Pyruvate attenuates the anti-neoplastic effect of carnosine independently from oxidative phosphorylation
Abstract
Here, we investigated whether the anti-neoplastic effects of carnosine, which inhibits glycolytic ATP production, could be counteracted by ATP generation through oxidative phosphorylation driven by pyruvate. To test this, glioblastoma cells were cultured in media supplemented with glucose, galactose, or pyruvate, with or without carnosine. CPI-613 was used to block pyruvate entry into the tricarboxylic acid (TCA) cycle, while 2,4-dinitrophenol was applied to inhibit oxidative phosphorylation. Cell-based assays and histochemical analyses were conducted to assess energy metabolism and cell viability.

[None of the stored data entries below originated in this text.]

(* ===== verification/Sessions.v ===== *)
(** * From the first start on, over any number of sessions

    The specification is the sequence of events the module has ever raised: a
    consumer that heard them all holds every conversation with its whole history.
    What a module shows, in whatever session, is the tail of that. *)
From stdpp Require Import relations.
From Stdlib Require Import Ascii.
From S2P Require Import Prelude Utf8 LogFiles Logging Delivery Persistence ModuleState Runtime.
From S2P Require Import Actions Lifecycle Inbound Api SqliteMem Samples ActionsFacts History.
From S2P Require Import Outcomes Restart Replay BringUp.

(** ** A display that shows the tail of a history *)

(** [u] is [v] without its first messages, which are counted, and with at least a page
    of its last ones. *)
Definition tail_of (v u : convo_view) : Prop :=
  v_kind u = v_kind v ∧ v_name u = v_name v ∧ v_description u = v_description v ∧
  ∃ older, v_messages v = older ++ v_messages u ∧
    v_older u = (v_older v + Z.of_nat (length older))%Z ∧
    (older = [] ∨ LOADED_PER_CHAT ≤ length (v_messages u)).

Definition tracks (history shown : views) : Prop := map_relation (λ _, tail_of)
  (λ _ _, False) (λ _ _, False) history shown.

Lemma tail_of_refl v : tail_of v v.
Proof. split_and!; [done..|]. exists []. split_and!; [done|cbn; lia|by left]. Qed.

Lemma tail_of_trans v1 v2 v3 : tail_of v1 v2 → tail_of v2 v3 → tail_of v1 v3.
Proof.
  intros (K & N & D & o & M & O & F) (K' & N' & D' & o' & M' & O' & F').
  split_and!; [congruence..|]. exists (o ++ o'). split_and!.
  - by rewrite M, M', app_assoc.
  - rewrite O', O, length_app. lia.
  - destruct F' as [->|]; [|by right]. rewrite app_nil_r, M' in *. exact F.
Qed.

Lemma tail_of_add v u m : tail_of v u → tail_of (add_to v m) (add_to u m).
Proof.
  intros (K & N & D & o & M & O & F). split_and!; [done..|]. exists o. cbn.
  rewrite M, app_assoc, length_app. split_and!; [done..|]. destruct F; [by left|right; lia].
Qed.

Lemma tracks_lookup h s id : tracks h s → option_relation tail_of (λ _, False) (λ _, False) (h !! id) (s !! id).
Proof. intros H. apply (H id). Qed.

(** The history and the display follow an event alike. *)
Lemma tracks_event h s e : tracks h s → tracks (follow_event h e) (follow_event s e).
Proof.
  intros H. assert (∀ id m, tracks (push_view id m h) (push_view id m s)) as Hpush.
  { intros id m i. unfold push_view. destruct (decide (id = i)) as [->|Hne].
    - rewrite !lookup_insert_eq. cbn. apply tail_of_add. pose proof (H i) as Hi.
      destruct (h !! i), (s !! i); try done. apply tail_of_refl.
    - rewrite !lookup_insert_ne by done. apply H. }
  destruct e as [id text ts account|id text ts|id out label kind name desc|id|id|id|st det ad];
    cbn [follow_event]; try apply Hpush; try done.
  - intros i. destruct (decide (id = i)) as [->|Hne].
    + rewrite !lookup_insert_eq. apply tail_of_refl.
    + rewrite !lookup_insert_ne by done. apply H.
  - intros i. rewrite !lookup_delete. case_decide; [done|apply H].
Qed.

Lemma tracks_events h s evs :
  tracks h s → tracks (foldl follow_event h evs) (foldl follow_event s evs).
Proof. revert h s. induction evs as [|e evs IH]; intros h s H; [done|]. by apply IH, tracks_event. Qed.

(** A restart shows the tail of what was shown. *)
Lemma tracks_reload h st live :
  tracks h (view_of st) → tracks h (view_of (reload_state live st)).
Proof.
  intros H i. pose proof (H i) as Hi. unfold view_of in *. cbn. rewrite !lookup_fmap in *.
  destruct (chats st !! i) as [s|]; [|done]. cbn in *. destruct (h !! i) as [v|]; [|done].
  eapply tail_of_trans; [exact Hi|]. split_and!; [done..|].
  exists (map api_message (take (length (messages s) - LOADED_PER_CHAT) (messages s))).
  cbn. split_and!.
  - rewrite <-map_app. unfold last_n. by rewrite take_drop.
  - rewrite length_map, length_take. lia.
  - rewrite length_map, last_n_length.
    destruct (decide (LOADED_PER_CHAT ≤ length (messages s))); [right; lia|left].
    by replace (length (messages s) - LOADED_PER_CHAT) with 0 by lia.
Qed.

(** ** Sessions *)

(** The module finds [chat.db] as [t]. *)
Definition opens_on {J : Json} {DB : Sqlite} {L : SqliteLaws DB} {LC : Libchat}
    `{E : !InitEnv DB LC} (t : tables) : Prop :=
  ∀ p c, env_context = Some p → open (p +:+ "/chat.db") (store_key p) = Ok c →
    base c = None ∧ view c = t.

(** A session on the disk [t]: [init] brings up a module that is down, to [w1], and
    requests that report no failed write follow. *)
Definition session {EF : EnvFilterLib} {J : Json} {DB : Sqlite} {L : SqliteLaws DB} {LC : Libchat}
    `{E : !InitEnv DB LC} (t : tables) (w1 w2 : world) : Prop :=
  opens_on t ∧ (∃ w0 env config, mh_inner (w_module w0) = None ∧ run (init env config) w0 = (Ok VNull, w1)) ∧
  rtc step w1 w2.

(** [lifetime t evs]: sessions one after the other, each with a host, a database
    library, a chat client and an environment of its own, left the disk [t] and raised
    the events [evs]. *)
Inductive lifetime : tables → list event → Prop :=
| no_session : lifetime tables_empty []
| next_session {EF : EnvFilterLib} {J : Json} {DB : Sqlite} {L : SqliteLaws DB} {LC : Libchat}
    {E : InitEnv DB LC} t t' evs (w1 w2 : world) :
    lifetime t evs → session t w1 w2 → disk_of w2 = Some t' →
    lifetime t' (evs ++ events_of (new_outputs w1 w2)).

(** The history a consumer has that heard every event. *)
Definition history (evs : list event) : views := foldl follow_event ∅ evs.

Section session.
Context {EF : EnvFilterLib} {J : Json} {DB : Sqlite} {L : SqliteLaws DB} {LC : Libchat} `{E : !InitEnv DB LC}.

Lemma session_tracks t st h w1 w2 :
  stored t st → tracks h (view_of st) → session t w1 w2 →
  synced (w_display w2) ∧
  tracks (foldl follow_event h (events_of (new_outputs w1 w2))) (answers w2).
Proof.
  intros Hst Hh (Hopen & (w0 & env & config & Hdown & Hrun) & Hsteps).
  destruct (init_initializes env config w0 w1 Hdown Hrun) as (ms & wi & Hinit & _ & Hd & _).
  destruct (initialize_reloads st (logged_init env config w0) ms wi) as (live & _ & Hstate & Hsync); [|done|].
  { intros p c Hp Hc. by destruct (Hopen p c Hp Hc) as [? ->]. }
  rewrite <-Hd in Hstate, Hsync.
  destruct (steps_replayed w1 w2 Hsync Hsteps) as (os & Ho & Hv).
  split; [by eapply steps_synced|]. rewrite Hv, (new_outputs_app _ _ _ Ho).
  apply tracks_events. unfold answers. rewrite Hstate. by apply tracks_reload.
Qed.
End session.

Lemma lifetime_stored t evs :
  lifetime t evs → ∃ st, stored t st ∧ tracks (history evs) (view_of st).
Proof.
  induction 1 as [|EF J DB L LC E t t' evs w1 w2 _ (st & Hst & Hh) Hs Hdisk].
  - exists app_state_default. split; [apply stored_empty|]. intros i. unfold view_of. cbn.
    by rewrite fmap_empty, lookup_empty.
  - destruct (session_tracks t st _ w1 w2 Hst Hh Hs) as [(c & Hc & _ & Hc') Ht].
    exists (d_state (w_display w2)). unfold disk_of in Hdisk. rewrite Hc in Hdisk.
    injection Hdisk as <-. split; [done|]. unfold history. by rewrite foldl_app.
Qed.

(** What [list_conversations] says of a conversation, but for what is of a session's
    own or of the last message. *)
Definition summary_row (c : Conversation) : string * (string * option string * option string * Z) :=
  (c_convo_id c, (c_kind c, c_name c, c_description c, c_message_count c)).
Definition summary (v : convo_view) : string * option string * option string * Z :=
  (v_kind v, v_name v, v_description v, as_i64 (Z.of_nat (length (v_messages v)))).

(** A history counts no message it does not hold. *)
Lemma history_whole evs : map_Forall (λ _ v, v_older v = 0%Z) (history evs).
Proof.
  assert (∀ h, map_Forall (λ _ v, v_older v = 0%Z) h →
    map_Forall (λ _ v, v_older v = 0%Z) (foldl follow_event h evs)) as Hall; [|by apply Hall].
  induction evs as [|e evs IH]; [done|]. intros h Hh. cbn. apply IH.
  assert (∀ id m, map_Forall (λ _ v, v_older v = 0%Z) (push_view id m h)) as Hpush.
  { intros id m. apply map_Forall_insert_2; [|done]. cbn.
    destruct (h !! id) as [v|] eqn:Hv; [by apply (Hh id)|done]. }
  destruct e; cbn; try done.
  - by apply map_Forall_insert_2.
  - by apply map_Forall_delete.
Qed.

Section listed.
Context {EF : EnvFilterLib} {J : Json} {DB : Sqlite} {L : SqliteLaws DB} {LC : Libchat} `{E : !InitEnv DB LC}.

Lemma summary_tracked v s :
  v_older v = 0%Z → tail_of v (view_session s) →
  summary v = (summary_row (conversation_of s)).2.
Proof.
  intros H0 (K & N & D & older & M & O & _). cbn in *. unfold summary.
  rewrite K, N, D, M, length_app, length_map, H0 in *. unfold usize_add.
  rewrite as_i64_as_u64, O. do 2 f_equal. lia.
Qed.

Lemma listed_tracked h (w : world) :
  map_Forall (λ _ v, v_older v = 0%Z) h → tracks h (answers w) → synced (w_display w) →
  map summary_row (run list_conversations w).1 ≡ₚ map_to_list (summary <$> h).
Proof.
  intros H0 Ht (c & _ & _ & Hst). unfold list_conversations. rewrite run_with_display. cbn [fst].
  assert (summary <$> h = (λ s, (summary_row (conversation_of s)).2) <$> chats (d_state (w_display w)))
    as ->.
  { apply map_eq. intros id. rewrite !lookup_fmap. pose proof (Ht id) as Hid.
    unfold answers, view_of in Hid. rewrite lookup_fmap in Hid.
    destruct (h !! id) as [v|] eqn:Hv, (chats _ !! id) as [s|]; try done. cbn in *. f_equal.
    apply summary_tracked; [by apply (H0 id)|done]. }
  rewrite map_to_list_fmap, <-list_fmap_compose, <-list_fmap_compose.
  apply reflexive_eq, list_fmap_ext. intros j [i s] Hj%list_elem_of_lookup_2%elem_of_map_to_list.
  unfold summary_row. cbn. by rewrite (stored_keys _ _ Hst i s Hj).
Qed.

(** C1. Over any number of sessions, each brought up on the disk the last one left, what
    the module shows is what all its events since the first start add up to. A session
    is requests made one after another, each whole before the next (calls, answers and the
    client's events alike), none reporting a failed write, and libchat names each new
    conversation apart from those on display. The module lists the conversations created
    and not deleted, of whatever session, each with the kind, name and description
    announced and with the number of messages ever announced in it; and shows of each the
    messages announced, in order, without a first part if at least a page follows. *)
Theorem shows_tail_of_all_events t evs (w1 w2 : world) :
  lifetime t evs → session t w1 w2 →
  let h := history (evs ++ events_of (new_outputs w1 w2)) in
  map summary_row (run list_conversations w2).1 ≡ₚ map_to_list (summary <$> h) ∧
  ∀ id, ∃ older, default [] (v_messages <$> h !! id) = older ++ shown w2 id ∧
    (older = [] ∨ LOADED_PER_CHAT ≤ length (shown w2 id)).
Proof.
  intros Hlife Hs. destruct (lifetime_stored t evs Hlife) as (st & Hst & Hh).
  destruct (session_tracks t st _ w1 w2 Hst Hh Hs) as [Hsync Ht]. cbn zeta.
  assert (history (evs ++ events_of (new_outputs w1 w2)) =
    foldl follow_event (history evs) (events_of (new_outputs w1 w2))) as E1
    by (unfold history; by rewrite foldl_app).
  split; [apply listed_tracked; [apply history_whole|by rewrite E1|done]|].
  rewrite E1. intros id. pose proof (Ht id) as Hid. rewrite shown_view.
  destruct (_ !! id) as [v|], (answers w2 !! id) as [u|]; try done; cbn in *.
  - destruct Hid as (_ & _ & _ & older & ? & _ & ?). by exists older.
  - exists []. by split; [|left].
Qed.
End listed.

(** ** An instance: a conversation opened in one session, read in the next *)

Section instance.
Definition bring_up (disk : tables) : @world (mem_sqlite disk) sample_libchat :=
  (run (DB := mem_sqlite disk)
    (init (InitEnv0 := sample_env disk (Some "/data")) log_env0 (mk_chat_config None None))
    (world0 disk)).2.
Lemma sample_opens_on t :
  opens_on (L := mem_laws t) (E := sample_env t (Some "/data")) t.
Proof. by intros p c [= <-] [= <-]. Qed.
Definition first_up := bring_up tables_empty.
Definition opened : @world (mem_sqlite tables_empty) sample_libchat :=
  (run (DB := mem_sqlite tables_empty) (perform (CreateConversation "raya")) first_up).2.
Definition greeted : @world (mem_sqlite tables_empty) sample_libchat :=
  (run (DB := mem_sqlite tables_empty)
    (perform (SendMessage (Some 5%Z) "convo-0" "hi")) opened).2.
Definition greeted_disk : tables := default tables_empty (disk_of (L := mem_laws _) greeted).
Definition second_up := bring_up greeted_disk.

Lemma first_session :
  session (L := mem_laws _) (E := sample_env tables_empty (Some "/data"))
    tables_empty first_up greeted.
Proof.
  split; [apply sample_opens_on|].
  split; [by exists (world0 tables_empty), log_env0, (mk_chat_config None None)|].
  apply (rtc_l _ _ opened); [|apply rtc_once].
  - exists (CreateConversation "raya"). split; [done|]. split; [|split; [reflexivity|by vm_compute]].
    intros ms i [= <-] [= <-]. by vm_compute.
  - exists (SendMessage (Some 5%Z) "convo-0" "hi"). split; [done|].
    split; [by intros ms i _ []|]. split; [reflexivity|by vm_compute].
Qed.

Lemma greeted_lifetime : lifetime greeted_disk (events_of (new_outputs first_up greeted)).
Proof.
  eapply (next_session tables_empty greeted_disk []); [constructor|exact first_session|].
  by vm_compute.
Qed.

Lemma second_session :
  session (L := mem_laws _) (E := sample_env greeted_disk (Some "/data"))
    greeted_disk second_up second_up.
Proof.
  split; [apply sample_opens_on|]. split; [|done].
  by exists (world0 greeted_disk), log_env0, (mk_chat_config None None).
Qed.

Lemma shows_tail_of_all_events_witness :
  shown second_up "convo-0" = [mk_api_message true "hi" 5 None] ∧
  map summary_row (run list_conversations second_up).1 ≡ₚ
    [("convo-0", ("direct", None, None, 1%Z))].
Proof.
  destruct (shows_tail_of_all_events _ _ _ _ greeted_lifetime second_session) as [Hlist Hshown]. split.
  - destruct (Hshown "convo-0") as (older & Heq & Hpage).
    change (default [] _) with [mk_api_message true "hi" 5 None] in Heq.
    destruct Hpage as [->|Hpage]; [exact (eq_sym Heq)|exfalso].
    apply (f_equal length) in Heq. rewrite length_app in Heq. unfold LOADED_PER_CHAT in Hpage.
    cbn [length] in Heq. lia.
  - rewrite Hlist. by vm_compute.
Defined.
End instance.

Measurements of ATP in cell lysates and dehydrogenase activity in live cells showed a significant reduction in viability under carnosine treatment when cells were provided with glucose or galactose. However, this effect was not observed in the presence of pyruvate. The viability of cells cultured with pyruvate was reduced by CPI-613 and 2,4-dinitrophenol, whereas no such impact was observed in glucose-supplemented conditions. Furthermore, carnosine did not affect cell viability in the presence of both glucose and pyruvate, even when oxidative phosphorylation and the TCA cycle were inhibited by 2,4-dinitrophenol or CPI-613.
In summary, glioblastoma cells can generate ATP from pyruvate via the TCA cycle and oxidative phosphorylation when glycolytic substrates are absent. Moreover, pyruvate mitigates the anti-neoplastic action of carnosine, Devimistat even when ATP production through the TCA cycle and oxidative phosphorylation is inhibited. Additionally, our findings suggest that carnosine suppresses TCA cycle activity, while 2,4-dinitrophenol enhances glycolytic ATP production.